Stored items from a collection
[Start of section]

(* ===== verification/PoolCfg.v ===== *)
(** Configuration of pool campaigns and the decisions taken from it.

    Sources: internal/poolfuzz/config.go, settler.go, marketplace_filter.go, hunt_shard.go,
    hunt_engine.go, replay_policy.go, pool_exec.go, service.go (campaignClaimTier), lease_churn.go.
    A configuration is the decoded [config_json]; arrays, objects and null fall into the default
    branch of every reader and are one value [JOther]. *)
From S2P Require Import Prelude Float64 GoText GoNum Json.

Inductive jv := JS (s : string) | JB (b : bool) | JF (x : f64) | JOther.
Notation Cfg := (gmap string jv).

Definition str_in (s : string) (l : list string) : bool := existsb (String.eqb s) l.
Definition norm (s : string) : string := trim_space (to_lower s).
Definition norm' (s : string) : string := to_lower (trim_space s).

(** * Reading values (config.go, settler.go, settle_outbox.go, relay_settler.go) *)

Definition jsonString (v : option jv) : string :=
  match v with Some (JS s) => s | Some (JB b) => if b then "true" else "false" | _ => "" end.
Definition intFromJSON (v : option jv) : Z :=
  match v with Some (JF x) => f_to_int64 x | _ => 0 end.

Definition poolDistributed (cfg : Cfg) : bool :=
  existsb (λ k, str_in (norm (jsonString (cfg !! k))) ["1"; "true"; "yes"; "on"])
    ["pool_distributed"; "pool_workers"; "distributed_pool"]%string.

Definition escrowEnabled (cfg : Cfg) : bool :=
  match cfg !! "budget_hmc"%string with Some (JF x) => f_ltb (f_of_Z 0) x | _ => false end.

Definition truthy (v : jv) : bool :=
  match v with
  | JB b => b
  | JS s => str_in (norm s) ["1"; "true"; "yes"; "on"]
  | JF x => negb (f_eqb x (f_of_Z 0))
  | JOther => false
  end.
Definition configTruthyAny (cfg : Cfg) (key : string) : bool :=
  match cfg !! key with
  | Some (JS s) => str_in (norm' s) ["1"; "true"; "yes"; "on"]
  | Some v => truthy v
  | None => false
  end.

(** * What a campaign is *)

Definition IsHuntCampaign (cfg : Cfg) : bool :=
  equal_fold (trim_space (jsonString (cfg !! "work_kind"%string))) "hunt_shard"
  || equal_fold (trim_space (jsonString (cfg !! "campaign_type"%string))) "hunt".

Definition internal_gate_flag (cfg : Cfg) : bool :=
  match cfg !! "internal_gate"%string with
  | Some (JB b) => b
  | Some (JS x) => equal_fold (trim_space x) "true" || String.eqb (trim_space x) "1"
  | Some (JF x) => negb (f_eqb x (f_of_Z 0))
  | _ => false
  end.

Definition any_prefix (s : string) (ps : list string) : bool := existsb (has_prefix s) ps.

Definition IsInternalGateCampaign (id title ownerRef : string) (cfg : Cfg) : bool :=
  let id := norm id in let title := norm title in let ownerRef := norm ownerRef in
  let pr := norm (jsonString (cfg !! "payer_ref"%string)) in
  if String.eqb id "" && String.eqb title "" && String.eqb ownerRef "" then false
  else if internal_gate_flag cfg then true
  else any_prefix id ["pool-sync-gate"] || str_contains id "pool-sync-gate"
    || any_prefix id ["pool-sync-node-"] || has_suffix id "-probe" || str_contains id "-probe-"
    || any_prefix id ["campaign-gate-"; "probe-"; "probe"; "l1v4-"; "campaign-customer-up-"; "test-"; "verify-"]
    || str_contains title "penny" || str_contains title "customer smoke"
    || str_in title ["pool-sync-gate"; "probe"; "gate-audit"]
    || (str_contains title "pool sync" && str_contains title "gate")
    || any_prefix ownerRef ["gate:"; "tier-gate:"; "tier:"]
    || any_prefix title ["tier-gate"; "tier-debug"; "tier-audit"]
    || any_prefix pr ["gate:"] || any_prefix pr ["tier-gate:"; "tier:"].

Definition IsMarketplaceCampaign (status id title ownerRef : string) (cfg : Cfg) : bool :=
  str_in (norm status) ["planned"; "running"] && negb (IsInternalGateCampaign id title ownerRef cfg).

Definition IsPublicProgressVisible (status id title ownerRef : string) (cfg : Cfg) : bool :=
  negb (IsInternalGateCampaign id title ownerRef cfg) && poolDistributed cfg
  && str_in (norm status) ["planned"; "running"; "completed"; "cancelled"].

Definition IsActivelyDiggable (campaignStatus escrowStatus : string) (runsDone budgetRuns : Z) : bool :=
  str_in (norm campaignStatus) ["planned"; "running"]
  && negb (str_in (norm escrowStatus) ["closed"; "bounty_paid"])
  && negb ((0 <? budgetRuns) && (budgetRuns <=? runsDone)).

Inductive ClaimTier := TierCustomer | TierBootstrap | TierOther.
Definition campaignClaimTier (id title ownerRef : string) : ClaimTier :=
  let id := norm' id in let title := norm' title in let owner := norm' ownerRef in
  if str_contains id "bootstrap" || str_contains title "bootstrap" || has_prefix owner "bootstrap:" then TierBootstrap
  else if has_prefix id "hunt-customer-" || str_contains title "customer hunt" || has_prefix owner "customer:" then TierCustomer
  else if negb (String.eqb owner "")
    && negb (any_prefix owner ["qa:"; "e2e:"; "fleet:"; "diag:"; "test:"; "matrix:"; "founder:"]) then TierCustomer
  else TierOther.

(** * Bounties and engine pay *)

Definition bountySeverity (sev : string) : bool := str_in (norm sev) ["medium"; "high"; "critical"].
Definition huntBountyEligible (cfg : Cfg) (sev : string) : bool :=
  if IsHuntCampaign cfg then str_in (norm sev) ["critical"; "high"] else bountySeverity sev.

Inductive PayKind := PayNone | PayFloor | PayEdges | PayCrash.
Definition DecideHuntEnginePay (provenEdges seedsAccepted crashesOK minerEdges : Z) (minerEdgesOK : bool) : PayKind * bool :=
  if 0 <? crashesOK then (PayCrash, true)
  else if 0 <? provenEdges then (PayEdges, true)
  else if (0 <? seedsAccepted) && (provenEdges =? 0) then (PayFloor, false)
  else (PayFloor, false).

Definition huntEdgePayFloorOnly (cfg : Cfg) : bool :=
  equal_fold (trim_space (jsonString (cfg !! "hunt_edge_pay"%string))) "floor_only".

Definition DecideHuntEnginePayForConfig (cfg : Cfg) (provenEdges seedsAccepted crashesOK minerEdges : Z)
    (minerEdgesOK : bool) : PayKind * bool :=
  let '(kind, fullPay) := DecideHuntEnginePay provenEdges seedsAccepted crashesOK minerEdges minerEdgesOK in
  if negb (huntEdgePayFloorOnly cfg) then (kind, fullPay)
  else match kind with PayCrash => if fullPay then (kind, fullPay) else (PayFloor, false) | _ => (PayFloor, false) end.

Definition IsCrashClass (findingType : string) : bool :=
  let ft := norm findingType in
  if String.eqb ft "" then false
  else str_in ft ["crash"; "hang"; "timeout"; "timeout_hang"; "asan"; "ubsan"; "msan"; "tsan"; "memory"; "memory_error";
                  "leak"; "oom"; "segfault"; "sigsegv"; "abort"; "native_crash"; "heap_overflow"; "stack_overflow"; "use_after_free"]
    || existsb (str_contains ft) ["crash"; "hang"; "asan"; "ubsan"; "msan"; "tsan"; "segfault"; "sigsegv"; "oom"; "leak";
                                  "memory"; "timeout"; "abort"].

(** * Check semantics (fuzzengine/engine.go) *)

Inductive CheckSemantics := SemanticsPoWGate | SemanticsDetector.
(** [toString] of a float is a number, never one of the names. *)
Definition ParseCheckSemantics (cfg : Cfg) : CheckSemantics :=
  if str_in (norm (jsonString (cfg !! "check_semantics"%string))) ["detector"; "security"; "violation_detector"]
  then SemanticsDetector else SemanticsPoWGate.

(** [execErr] is whether the run trapped. *)
Definition EvalCheck (sem : CheckSemantics) (checkRet : Z) (execErr : bool) : bool * bool :=
  if execErr then (false, true)
  else match sem with
       | SemanticsDetector => if negb (checkRet =? 0) then (false, true) else (true, false)
       | SemanticsPoWGate => if checkRet =? 0 then (false, true) else (true, false)
       end.

(** * Settings and leases *)

Definition clamp_setting (raw : string) (dflt lo hi : Z) : Z :=
  let v := trim_space raw in
  if String.eqb v "" then dflt
  else match atoi v with Some n => if n <? lo then lo else if hi <? n then hi else n | None => dflt end.
Definition maxLeaseChurnAttempts (raw : string) : Z :=
  let v := trim_space raw in
  if String.eqb v "" then 8
  else match atoi v with None => 8 | Some n => if n <? 2 then 8 else if 64 <? n then 64 else n end.
Definition stalledNearDoneSec (raw : string) : Z :=
  let v := trim_space raw in
  if String.eqb v "" then 1800
  else match atoi v with None => 1800 | Some n => if n <? 120 then 1800 else if 86400 <? n then 86400 else n end.

(** [engine] is the lease of the coverage engine of a Hunt campaign, if it has one. *)
Definition leaseSecondsForConfig (cfg : Cfg) (engine : option Z) (execPer timeoutMS : Z) : Z :=
  let hunt := IsHuntCampaign cfg in
  match (if hunt then engine else None) with
  | Some eng =>
      let sec := Z.max (eng * 2) (eng + 120) in
      let sec := if sec <? 120 then 120 else sec in if 360 <? sec then 360 else sec
  | None =>
      let execPer := if execPer <? 1 then 1 else execPer in
      let timeoutMS := if hunt then 3000 else if timeoutMS <=? 0 then 300 else timeoutMS in
      let long := negb hunt && (32 <=? execPer) in
      let sec := Z.quot (execPer * timeoutMS) 1000 + (if long then 90 else 60) in
      let minSec := if long then 90 else 30 in
      if sec <? minSec then minSec
      else let maxSec := if hunt then 360 else 600 in if maxSec <? sec then maxSec else sec
  end.

(** * Hunt claims *)

Definition huntClaimRank (checkResult : Z) (trap : string) : Z :=
  let trap := trim_space trap in
  if negb (checkResult =? 0) && has_prefix trap "hunt_crash:" then 2
  else if negb (checkResult =? 0) && has_prefix trap "hunt_sanitizer:" then 1 else 0.
Definition huntClaimChanged (oldCR : Z) (oldTrap : string) (newCR : Z) (newTrap : string) : bool :=
  negb (oldCR =? newCR) || negb (String.eqb (trim_space oldTrap) (trim_space newTrap)).

(** Retry marker ["retry:N:msg"] in [last_error]. *)
Definition huntReplayMaxRetries : Z := 8.
Fixpoint upto_colon (s acc : string) : option string :=
  match s with
  | EmptyString => None
  | String c r => if (nat_of_ascii c =? 58)%nat then Some acc else upto_colon r (acc +:+ String c EmptyString)
  end.
Definition huntReplayRetryCount (lastError : string) : Z :=
  if negb (has_prefix lastError "retry:") then 0
  else match upto_colon (trim_prefix lastError "retry:") "" with
       | Some d => if String.eqb d "" then 0 else match atoi d with Some n => if n <? 0 then 0 else n | None => 0 end
       | None => 0
       end.
Definition huntReplayRetryable (err : string) : bool :=
  existsb (str_contains (to_lower err))
    ["sqlite_busy"; "database is locked"; "context deadline"; "context canceled"; "exec timeout"; "signal: killed";
     "text file busy"; "resource temporarily"; "poolfuzz: settle"; "finalize escrow"].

[End of section]

TASK TO CARRY OUT
Every line from the line containing "s) => str_in" through the line containing "let id := norm id" in the records above must be retyped exactly. Leave out the rest.

RESPONSE TO THIS TASK
  | Some (JS s) => str_in (norm' s) ["1"; "true"; "yes"; "on"]
  | Some v => truthy v
  | None => false
  end.

(** * What a campaign is *)

Definition IsHuntCampaign (cfg : Cfg) : bool :=
  equal_fold (trim_space (jsonString (cfg !! "work_kind"%string))) "hunt_shard"
  || equal_fold (trim_space (jsonString (cfg !! "campaign_type"%string))) "hunt".

Definition internal_gate_flag (cfg : Cfg) : bool :=
  match cfg !! "internal_gate"%string with
  | Some (JB b) => b
  | Some (JS x) => equal_fold (trim_space x) "true" || String.eqb (trim_space x) "1"
  | Some (JF x) => negb (f_eqb x (f_of_Z 0))
  | _ => false
  end.

Definition any_prefix (s : string) (ps : list string) : bool := existsb (has_prefix s) ps.

Definition IsInternalGateCampaign (id title ownerRef : string) (cfg : Cfg) : bool :=
  let id := norm id in let title := norm title in let ownerRef := norm ownerRef in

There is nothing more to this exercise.